L’Institut national démocratique en Tunisie (NDI) a rendu public un communiqué ce lundi 22 mars 2021, pour donner quelques explications sur ses actions en Tunisie, notamment à la suite de la polémique déclenchée par la présidente du PDL concernant les assistants parlementaires et les financements qu’ils perçoivent.
Le NDI a indiqué avoir obtenu une autorisation de la part des autorités tunisiennes en 2012, ajoutant qu’il emploie 20 Tunisiens à plein temps. L’organisation poursuit en affirmant qu’elle soutient la participation des jeunes dans l’action politique à travers des stages internes au sein des conseils législatifs et des Parlements. L’objectif de ces programmes étant d’offrir l’opportunité aux jeunes de participer à l’action politique et de fournir les ressources humaines nécessaires au Parlement.

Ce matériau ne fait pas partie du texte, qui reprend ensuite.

(** * Pinpoint dataset server: query builder, result normalizer, dataset
    store and map shape cache.

    A shallow embedding of [server.py] (whose [build_query] and
    [parse_results] are shared, line for line, with [manage_datasets.py])
    together with the properties its specification states about it.

    Conventions of the embedding.
    - A Python [str] is a [string]; its characters are read as the code
      points 0..255.
    - A Python [int] is a [Z]; [f"{n}"] is stdpp's decimal [pretty].
    - A dict used as a struct is a [Record]; the files under the working
      directory are a [gmap] from path strings to contents, next to the
      slot of the store document [datasets.json]. Paths are compared as
      strings, and writing a file always succeeds.
    - The builtins and the outside world the handlers call are taken as
      parameters: [float], [hashlib.md5(..).hexdigest()], the SPARQL
      endpoint, the clock and the HTTP fetch of a shape file. *)

From stdpp Require Import gmap strings list pretty.
From Stdlib Require Import ZArith Ascii.

(** ** Python string methods used by the handlers *)

Module Str.

(** [s.startswith(p)] *)
Definition startswith (p s : string) : bool := String.prefix p s.

(** [s[n:]] *)
Fixpoint slice_from (n : nat) (s : string) : string :=
  match n, s with
  | O, _ => s
  | S _, EmptyString => EmptyString
  | S k, String _ t => slice_from k t
  end.

(** [s.replace(old, new)] for a non-empty [old]: a scan from the left that
    substitutes every occurrence that does not overlap an earlier one.
    [skip] counts the characters of a matched occurrence still to be
    passed over. *)
Fixpoint replace_go (old new : string) (skip : nat) (s : string) : string :=
  match s with
  | EmptyString => EmptyString
  | String c t =>
      match skip with
      | S k => replace_go old new k t
      | O =>
          if String.prefix old s
          then new +:+ replace_go old new (String.length old - 1) t
          else String c (replace_go old new 0 t)
      end
  end.

Definition replace (old new s : string) : string := replace_go old new 0 s.

(** [c.isspace()] on the code points below 256. *)
Definition isspace (c : ascii) : bool :=
  let n := Ascii.nat_of_ascii c in
  ((9 <=? n) && (n <=? 13)) || ((28 <=? n) && (n <=? 32))
  || (n =? 133) || (n =? 160).

(** [s.split()]: the maximal runs of non-blank characters, in order.
    [cur] is the run being read, [acc] the runs already closed. *)
Definition flush (cur : string) (acc : list string) : list string :=
  match cur with
  | EmptyString => acc
  | _ => acc ++ [cur]
  end.

Fixpoint split_go (cur : string) (acc : list string) (s : string)
  : list string :=
  match s with
  | EmptyString => flush cur acc
  | String c t =>
      if isspace c then split_go EmptyString (flush cur acc) t
      else split_go (cur +:+ String c EmptyString) acc t
  end.

Definition split (s : string) : list string := split_go EmptyString [] s.

(** [s.split(sep)] for a one-character [sep]: the fields between the
    separators, empty ones included; never the empty list. *)
Fixpoint split_on (sep : ascii) (s : string) : list string :=
  match s with
  | EmptyString => [EmptyString]
  | String c t =>
      if Ascii.eqb c sep then EmptyString :: split_on sep t
      else match split_on sep t with
           | h :: r => String c h :: r
           | [] => [String c EmptyString]
           end
  end.

(** [l[-1]] on a list of strings that is known not to be empty. *)
Definition last_item (l : list string) : string := List.last l EmptyString.

(** [all(p(c) for c in s)] *)
Fixpoint all_chars (p : ascii → bool) (s : string) : bool :=
  match s with
  | EmptyString => true
  | String c t => p c && all_chars p t
  end.

(** [sub in s] *)
Fixpoint occurs (sub s : string) : bool :=
  String.prefix sub s
  || match s with
     | EmptyString => false
     | String _ t => occurs sub t
     end.

(** [os.path.join(a, b)] on a POSIX system, for a non-empty [a]. *)
Definition path_join (a b : string) : string :=
  if String.prefix "/" b then b
  else if String.prefix "/" (String.rev a) then a +:+ b
  else a +:+ "/" +:+ b.

End Str.

(** The two characters a string literal cannot hold as they are. *)
Definition LF : string := String "010"%char EmptyString.
Definition DQUOTE : string := String "034"%char EmptyString.

(** ** Request models *)

Module Constraint.
Record t : Type := mk { property : string; value : string }.
End Constraint.

Module DatasetConfig.
Record t : Type := mk {
  item_type : string;
  constraints : list Constraint.t;
  dataset_type : string;  (* 'point' or 'polygon' *)
  min_pop : Z;
  exclude_dissolved : bool;
  limit : Z
}.
End DatasetConfig.

Module SaveRequest.
Record t : Type := mk {
  id : option string;
  config : DatasetConfig.t;
  name : string;
  description : string;
  prompt_template : string;
  sub_prompt_template : option string
}.
End SaveRequest.

Module DeleteRequest.
Record t : Type := mk { id : string }.
End DeleteRequest.

(** A metadata entry of [datasets.json]: the dict [new_entry] of [api_save].
    [data_keys] keeps its keys in insertion order. *)
Module DatasetEntry.
Record t : Type := mk {
  id : string;
  name : string;
  description : string;
  type : string;
  filename : string;
  prompt_template : string;
  sub_prompt_template : option string;
  config : DatasetConfig.t;
  data_keys : list (string * string)
}.
End DatasetEntry.

(** ** Query builder *)

(** The body of the loop over [config.constraints]: what one constraint
    appends to the query text built so far. *)
Definition add_constraint (sparql : string) (c : Constraint.t) : string :=
  let prop := Constraint.property c in
  let val := Constraint.value c in
  let is_negative := Str.startswith "-" prop in
  if is_negative then
    let prop := Str.slice_from 1 prop in
    sparql +:+ ("  FILTER NOT EXISTS { ?item wdt:" +:+ prop +:+ " wd:" +:+ val
                +:+ ". }" +:+ LF)
  else
    sparql +:+ ("  ?item wdt:" +:+ prop +:+ " wd:" +:+ val +:+ "." +:+ LF).

Definition build_query (config : DatasetConfig.t) : string :=
  let dataset_type := DatasetConfig.dataset_type config in
  let sparql := "SELECT DISTINCT ?item ?itemLabel " in
  let sparql :=
    if String.eqb dataset_type "point" then sparql +:+ "?coord "
    else if String.eqb dataset_type "polygon" then sparql +:+ "?geoShapeUrl "
    else sparql in
  let sparql := sparql +:+ "?sitelinks " in
  let sparql := sparql +:+ ("WHERE {" +:+ LF) in
  (* Main instance type *)
  let sparql :=
    sparql +:+ ("  ?item wdt:P31/wdt:P279* wd:"
                +:+ DatasetConfig.item_type config +:+ "." +:+ LF) in
  (* Constraints *)
  let sparql := fold_left add_constraint (DatasetConfig.constraints config) sparql in
  (* FILTER: Population *)
  let sparql :=
    if (0 <? DatasetConfig.min_pop config)%Z then
      sparql +:+ ("  ?item wdt:P1082 ?pop. FILTER(?pop >= "
                  +:+ pretty (DatasetConfig.min_pop config) +:+ ")." +:+ LF)
    else sparql in
  (* FILTER: Exclude Dissolved *)
  let sparql :=
    if DatasetConfig.exclude_dissolved config then
      sparql +:+ ("  FILTER NOT EXISTS { ?item wdt:P576 ?end. }" +:+ LF)
    else sparql in
  (* Type specific properties *)
  let sparql :=
    if String.eqb dataset_type "point" then
      sparql +:+ ("  ?item wdt:P625 ?coord." +:+ LF)
    else if String.eqb dataset_type "polygon" then
      sparql +:+ ("  ?item wdt:P3896 ?geoShapeUrl." +:+ LF)
    else sparql in
  (* Sitelinks for sorting relevance *)
  let sparql := sparql +:+ ("  ?item wikibase:sitelinks ?sitelinks." +:+ LF) in
  (* Label service *)
  let sparql :=
    sparql +:+ ("  SERVICE wikibase:label { bd:serviceParam wikibase:language "
                +:+ DQUOTE +:+ "[AUTO_LANGUAGE],en" +:+ DQUOTE +:+ ". }" +:+ LF) in
  let sparql := sparql +:+ ("}" +:+ LF) in
  (* ORDER BY Relevance (Sitelinks) *)
  let sparql := sparql +:+ ("ORDER BY DESC(?sitelinks)" +:+ LF) in
  let sparql := sparql +:+ ("LIMIT " +:+ pretty (DatasetConfig.limit config)) in
  sparql.

(** ** Exceptions and handler results *)

Inductive exn : Type :=
  | HTTPException (status_code : Z) (detail : string)
  | KeyError (key : string)
  | JSONDecodeError.

Inductive res (A : Type) : Type :=
  | Ok (a : A)
  | Raise (e : exn).
Arguments Ok {A} a.
Arguments Raise {A} e.

(** A binding row maps a variable name to its binding object, itself a map
    of strings ([type], [value], ...). The response document is an object of
    objects of row lists, read as [data['results']['bindings']]. *)
Abbreviation row := (gmap string (gmap string string)).
Abbreviation query_result := (gmap string (gmap string (list row))).

(** [item[var]['value']]; [None] stands for the [KeyError]. *)
Definition binding_value (item : row) (var : string) : option string :=
  b ← item !! var; b !! "value".

(** ** Result normalizer, dataset store and map shape cache *)

Section Server.

(** Python's floats and [float(s)]; [None] stands for the [ValueError]. *)
Context {F : Type}.
Variable float : string → option F.

(** [hashlib.md5(s.encode()).hexdigest()] *)
Variable md5_hexdigest : string → string.

(** One normalized record: the dict [entry] of [parse_results], with the
    keys a dataset type does not set left out. *)
Record entry : Type := mk_entry {
  entry_label : string;
  entry_id : string;
  entry_lat : option F;
  entry_lng : option F;
  entry_geoShapeUrl : option string
}.

(** The body of the [try] in [parse_results]; [None] when it raises, which
    the [except] clause turns into [continue]. *)
Definition parse_row (dataset_type : string) (item : row) : option entry :=
  label ← binding_value item "itemLabel";
  uri ← binding_value item "item";
  let entry := mk_entry label (Str.last_item (Str.split_on "/" uri))
                        None None None in
  if String.eqb dataset_type "point" then
    wkt ← binding_value item "coord";
    let clean := Str.replace ")" "" (Str.replace "Point(" "" wkt) in
    (* lon, lat = map(float, clean.split()) *)
    match float <$> Str.split clean with
    | [Some lon; Some lat] =>
        Some (mk_entry (entry_label entry) (entry_id entry)
                       (Some lat) (Some lon) None)
    | _ => None
    end
  else if String.eqb dataset_type "polygon" then
    url ← binding_value item "geoShapeUrl";
    Some (mk_entry (entry_label entry) (entry_id entry) None None (Some url))
  else Some entry.

(** One turn of the loop over the bindings. *)
Definition parse_step (dataset_type : string) (results : list entry)
    (item : row) : list entry :=
  match parse_row dataset_type item with
  | Some entry => results ++ [entry]
  | None => results
  end.

Definition parse_results (data : query_result) (dataset_type : string)
  : res (list entry) :=
  match data !! "results" with
  | None => Raise (KeyError "results")
  | Some results =>
      match results !! "bindings" with
      | None => Raise (KeyError "bindings")
      | Some bindings => Ok (fold_left (parse_step dataset_type) bindings [])
      end
  end.

(** *** The dataset store *)

(** What a path under the working directory holds: the records
    [json.dump] wrote for a dataset, or any other bytes. *)
Inductive file : Type :=
  | DataFile (records : list entry)
  | RawFile (content : string).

« Dans ce contexte, et depuis 2015, 99 étudiants et étudiantes fraichement diplômés ont pu bénéficier de ces programmes et développer leurs compétences et leurs acquis. Le choix des stagiaires passe par un appel à candidatures et une sélection à la suite d’entretiens écrit et oral. Les blocs, les commissions et les bureaux choisissent des stagiaires parmi les candidats retenus. La durée du stage est d’un an non renouvelable. Après la période du coaching, les stagiaires sont orientés au quotidien par les structures parlementaires auxquelles ils ont été affectés. Le NDI poursuit son soutien aux stagiaires et leur accorde une prime couvrant leurs besoins de base», lit-on dans le texte du communiqué.